Stafford's Amended Complaint provides that Chaplain is a debt collector as defined by the FDCPA [R. 5 ¶ 3] and that it had attempted to collect consumer debt from her. [R. 5 ¶ 6-7] Stafford alleges that Chaplain's conduct, exemplified by the harassing phone call, violated § 1692d, 1692e, and 1692f. [R. 5 pp. 3-5] The conduct described in the Amended Complaint is precisely the type of conduct the FDCPA prohibits. The well-pleaded facts in Stafford's Amended Complaint are sufficient to establish violations of 15 U.S.C. § 1692d, § 1692e(4), (5), and § 1692f . Defendant, by its default, has admitted that it violated the FDCPA by making harassing telephone calls to Stafford in an attempt to collect consumer debt. As such, default judgment will be entered with respect to liability.
The FDCPA provides for relief in the form of actual damages, statutory damages not to exceed $1,000, and costs of the action and reasonable attorney fees. 15 U.S.C. § 1692k(a). The Court may conduct a hearing to determine actual damages, or rely on affidavits or other documentary evidence. Bailey v. United Recovery Solutions, Inc., 3:17-cv-00350-DJH-DW, 2018 WL 4868990, at *2 (W.D. Ky. July 12, 2018).
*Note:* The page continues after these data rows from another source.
Lemma batch_loop_stored clock sid ps : forall k p i acc db,
  nth_error ps k = Some p ->
  nth_error (batch_outcomes clock sid i ps db) k = Some true ->
  stored p (snd (batch_loop clock sid i ps acc db)) = true.
Proof.
  induction ps as [|p0 ps IH]; intros k p i acc db Hp Ho.
  - destruct k; discriminate.
  - simpl in Ho |- *.
    destruct (upsertProduct (clock i) p0 sid db) as [o db'] eqn:E.
    destruct k as [|k]; simpl in Hp, Ho.
    + inversion Hp; subst p0. inversion Ho as [Hres].
      destruct o as [res|e]; [|discriminate].
      apply batch_loop_stored_mono. eapply upsert_stored_self; eauto.
    + destruct o; eapply IH; eauto.
Qed.

(** A row that no later object of the batch shares its [sku] with is
    still there, unchanged, when the loop ends. *)
Lemma batch_loop_keeps_row clock sid r ps : forall i acc db,
  In r (rows db) ->
  (forall q, In q ps -> sql_conflict (Row.sku r) (key_sku q) = false) ->
  In r (rows (snd (batch_loop clock sid i ps acc db))).
Proof.
  induction ps as [|p ps IH]; intros i acc db Hr Hq; simpl; [exact Hr|].
  assert (Hr' : In r (rows (snd (upsertProduct (clock i) p sid db)))).
  { destruct (upsert_overwrites_only_matching_key (clock i) p sid db r Hr)
      as [H|C]; [exact H|].
    apply conflicts_key_sku in C. unfold conflicts_sku in C.
    rewrite (Hq p (or_introl eq_refl)) in C. discriminate. }
  destruct (upsertProduct (clock i) p sid db) as [[res|e] db']; simpl in Hr';
    apply IH; auto; intros q Hin; apply Hq; now right.
Qed.

(** After a resolved upsert the store holds a row with the object's key
    columns and the values the call bound. *)
Lemma upsert_stores_values now p sid db res db' :
  upsertProduct now p sid db = (JS.Ok res, db') ->
  exists r, In r (rows db')
            /\ Row.sku r = key_sku p /\ Row.location_zip r = key_zip p
            /\ assigned_columns r = bound_columns p sid.
Proof.
  intros H.
  destruct (upsertProduct_cases now p sid db)
    as [[E _]|[[E _]|[[E _]|[E Hk]]]]; rewrite E in H; inversion H; subst; clear H.
  - exists (excluded_row now (seq db + 1) p sid). repeat split.
    simpl rows. apply in_or_app. right. now left.
  - apply existsb_exists in Hk. destruct Hk as [r [Hr C]].
    exists (do_update now (excluded_row now (seq db + 1) p sid) r). split.
    + simpl rows. apply in_map_iff. exists r. now rewrite C.
    + unfold conflicts_key in C. apply andb_prop in C. destruct C as [Cs Cz].
      apply sql_conflict_true in Cs, Cz.
      destruct Cs as [s [Es Es']], Cz as [z [Ez Ez']].
      simpl Row.sku. simpl Row.location_zip.
      rewrite Es, Ez, Es', Ez'. repeat split.
Qed.

Lemma batch_loop_stores_values clock sid ps : forall k p i acc db,
  nth_error ps k = Some p ->
  nth_error (batch_outcomes clock sid i ps db) k = Some true ->
  (forall q, In q (skipn (S k) ps) -> sql_conflict (key_sku p) (key_sku q) = false) ->
  exists r, In r (rows (snd (batch_loop clock sid i ps acc db)))
            /\ Row.sku r = key_sku p /\ Row.location_zip r = key_zip p
            /\ assigned_columns r = bound_columns p sid.
Proof.
  induction ps as [|p0 ps IH]; intros k p i acc db Hp Ho Hq.
  - destruct k; discriminate.
  - simpl in Ho |- *.
    destruct (upsertProduct (clock i) p0 sid db) as [o db'] eqn:E.
    destruct k as [|k]; simpl in Hp, Ho, Hq.
    + inversion Hp; subst p0. inversion Ho as [Hres].
      destruct o as [res|e]; [|discriminate].
      destruct (upsert_stores_values _ _ _ _ _ _ E) as [r [Hr [Es [Ez Ev]]]].
      exists r. split; [|auto].
      apply batch_loop_keeps_row; [exact Hr|].
      intros q Hin. rewrite Es. now apply Hq.
    + destruct o; eapply IH; eauto.
Qed.

(** ** The claims on the persistence gateway *)

(** C1 (idempotence of the upsert), evaluated where it fails.  The store
    holds sku 7012345 for location 97209 and no row for the key
    (7012345, 10001).  Upserting two objects with that key, one after the
    other, is rejected both times by the column constraint on [sku]: the
    store is left with no row for the key instead of exactly one. *)
Theorem upsert_twice_rejected_when_sku_stored_elsewhere :
  let r1 := sample "7012345" "Gala apples" "Sysco" "10001" in
  let r2 := sample "7012345" "Gala apples, case of 40" "Sysco Natural" "10001" in
  let db0 := store_with_other_location in
  let db1 := snd (upsertProduct 200 r1 JS.Null db0) in
  let db2 := snd (upsertProduct 300 r2 JS.Null db1) in
  well_formed db0 = true
  /\ key_sku r1 = key_sku r2 /\ key_zip r1 = key_zip r2
  /\ rows_with_key (key_sku r1) (key_zip r1) db0 = []
  /\ fst (upsertProduct 200 r1 JS.Null db0) = JS.Throw (error_of Unique_sku)
  /\ fst (upsertProduct 300 r2 JS.Null db1) = JS.Throw (error_of Unique_sku)
  /\ rows_with_key (key_sku r1) (key_zip r1) db2 = []
  /\ db2 = db0.
Proof. vm_compute. repeat split. Qed.

(** C3 (composite-key uniqueness), evaluated where it fails.  On the
    empty store the object (7012345, 97209) is inserted; the object with
    the same sku and location 10001 is then rejected by the column
    constraint on [sku], so the store holds one row, not two, and the
    second object is not in storage. *)
Theorem same_sku_second_location_rejected :
  let r1 := sample "7012345" "Gala apples" "Sysco" "97209" in
  let r2 := sample "7012345" "Gala apples" "Sysco" "10001" in
  let db1 := snd (upsertProduct 100 r1 JS.Null empty_db) in
  let db2 := snd (upsertProduct 200 r2 JS.Null db1) in
  JS.resolved (fst (upsertProduct 100 r1 JS.Null empty_db)) = true
  /\ fst (upsertProduct 200 r2 JS.Null db1) = JS.Throw (error_of Unique_sku)
  /\ List.length (rows db2) = 1%nat
  /\ stored r1 db2 = true
  /\ stored r2 db2 = false.
Proof. vm_compute. repeat split. Qed.

(** C5 (batch isolation).  [batchUpsertProducts] attempts every object of
    the batch, each on the store its predecessors left; [saved] counts
    the upserts that resolved and [errors] those that were rejected;
    every object whose upsert resolved is present in storage when the
    call returns, with the values the call bound unless a later object of
    the batch carries the same sku.  In particular, when exactly the
    third of five upserts is rejected the call returns
    [{saved: 4, errors: 1}]. *)
Theorem batch_isolation clock sid ps db :
  let outs := batch_outcomes clock sid 0 ps db in
  let res := fst (batchUpsertProducts clock ps sid db) in
  let db' := snd (batchUpsertProducts clock ps sid db) in
  List.length outs = List.length ps
  /\ saved res = successes outs
  /\ errors res = failures outs
  /\ (forall k p, nth_error ps k = Some p -> nth_error outs k = Some true ->
        stored p db' = true
        /\ ((forall q, In q (skipn (S k) ps) ->
               sql_conflict (key_sku p) (key_sku q) = false) ->
            exists r, In r (rows db')
                      /\ Row.sku r = key_sku p /\ Row.location_zip r = key_zip p
                      /\ assigned_columns r = bound_columns p sid))
  /\ (outs = [true; true; false; true; true] -> res = mkBatch 4 1).
Proof.
  intros outs res db'.
  assert (Hres : res = mkBatch (successes outs) (failures outs)).
  { unfold res, outs, batchUpsertProducts. destruct ps as [|p ps]; [reflexivity|].
    rewrite batch_loop_spec. reflexivity. }
  assert (Hdb : db' = snd (batch_loop clock sid 0 ps (mkBatch 0 0) db)).
  { unfold db', batchUpsertProducts. now destruct ps. }
  split; [apply batch_outcomes_length|].
  split; [now rewrite Hres|]. split; [now rewrite Hres|]. split.
  - intros k p Hp Ho. rewrite Hdb. split.
    + eapply batch_loop_stored; eauto.
    + intros Hq. eapply batch_loop_stores_values; eauto.
  - intros E. rewrite Hres, E. reflexivity.
Qed.

(** The batch of five whose third object lacks a product name. *)
Example batch_of_five_run :
  let clock := fun i => 100 + Z.of_nat i in
  batch_outcomes clock JS.Null 0 batch_of_five empty_db
    = [true; true; false; true; true]
  /\ fst (batchUpsertProducts clock batch_of_five JS.Null empty_db) = mkBatch 4 1
  /\ map (fun p => stored p (snd (batchUpsertProducts clock batch_of_five JS.Null empty_db)))
         batch_of_five
     = [true; true; false; true; true].
Proof. vm_compute. repeat split. Qed.

End PersistenceFacts.

(* ================================================================== *)
(** * Properties of the retry policy *)
(* ================================================================== *)

Section RetryFacts.
Import Async Helpers.
Context {St : Type} `{Runtime St} {A : Type}.
Variable o : options.

(** One iteration of the loop, state by state. *)
Lemma retry_loop_S {S' : Type} `{Runtime S'} (operation : M S' A)
    fuel attempt lastError (s : S') :
  retry_loop (Datatypes.S fuel) operation o attempt lastError s =
  if attempt <=? maxRetries o + 1 then
    match operation s with
    | (JS.Ok a, s1) =>
        (JS.Ok a,
         if 1 <? attempt
         then write_log (Logger.mk Logger.info "Operation successful after % attempts"
                           [Logger.N attempt]) s1
         else s1)
    | (JS.Throw e, s1) =>
        let s2 := write_log (Logger.mk Logger.warn "Attempt % failed: %"
                               [Logger.N attempt; Logger.S (JS.message e)]) s1 in
        if negb (retryCondition o e) || (maxRetries o + 1 <=? attempt)
        then after_loop (Some e) s2
        else retry_loop fuel operation o (attempt + 1) (Some e)
               (sleep (retryDelay_at o attempt)
                  (write_log (Logger.mk Logger.info
                                "Waiting %ms before retry attempt %..."
                                [Logger.N (retryDelay_at o attempt);
                                 Logger.N (attempt + 1)]) s2))
    end
  else after_loop lastError s.
Proof.
  cbn [retry_loop]. destruct (attempt <=? maxRetries o + 1); [|reflexivity].
  unfold try_catch, bind. destruct (operation s) as [[a|e] s1].
  - destruct (1 <? attempt); reflexivity.
  - cbn. destruct (negb (retryCondition o e) || (maxRetries o + 1 <=? attempt));
      reflexivity.
Qed.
While her Amended Complaint seeks all three remedies, Stafford's Renewed Motion for Default Judgment requests $1,000 in damages pursuant to 15 U.S.C. § 1692k(a)(1). [R. 29 p. 2 ¶ 5] Stafford has not produced any evidence of actual damages, but seeks an amount that mirrors the maximum allowable as statutory damages under § 1692k(2)(A). Therefore, the Court will interpret this as a request for statutory damages.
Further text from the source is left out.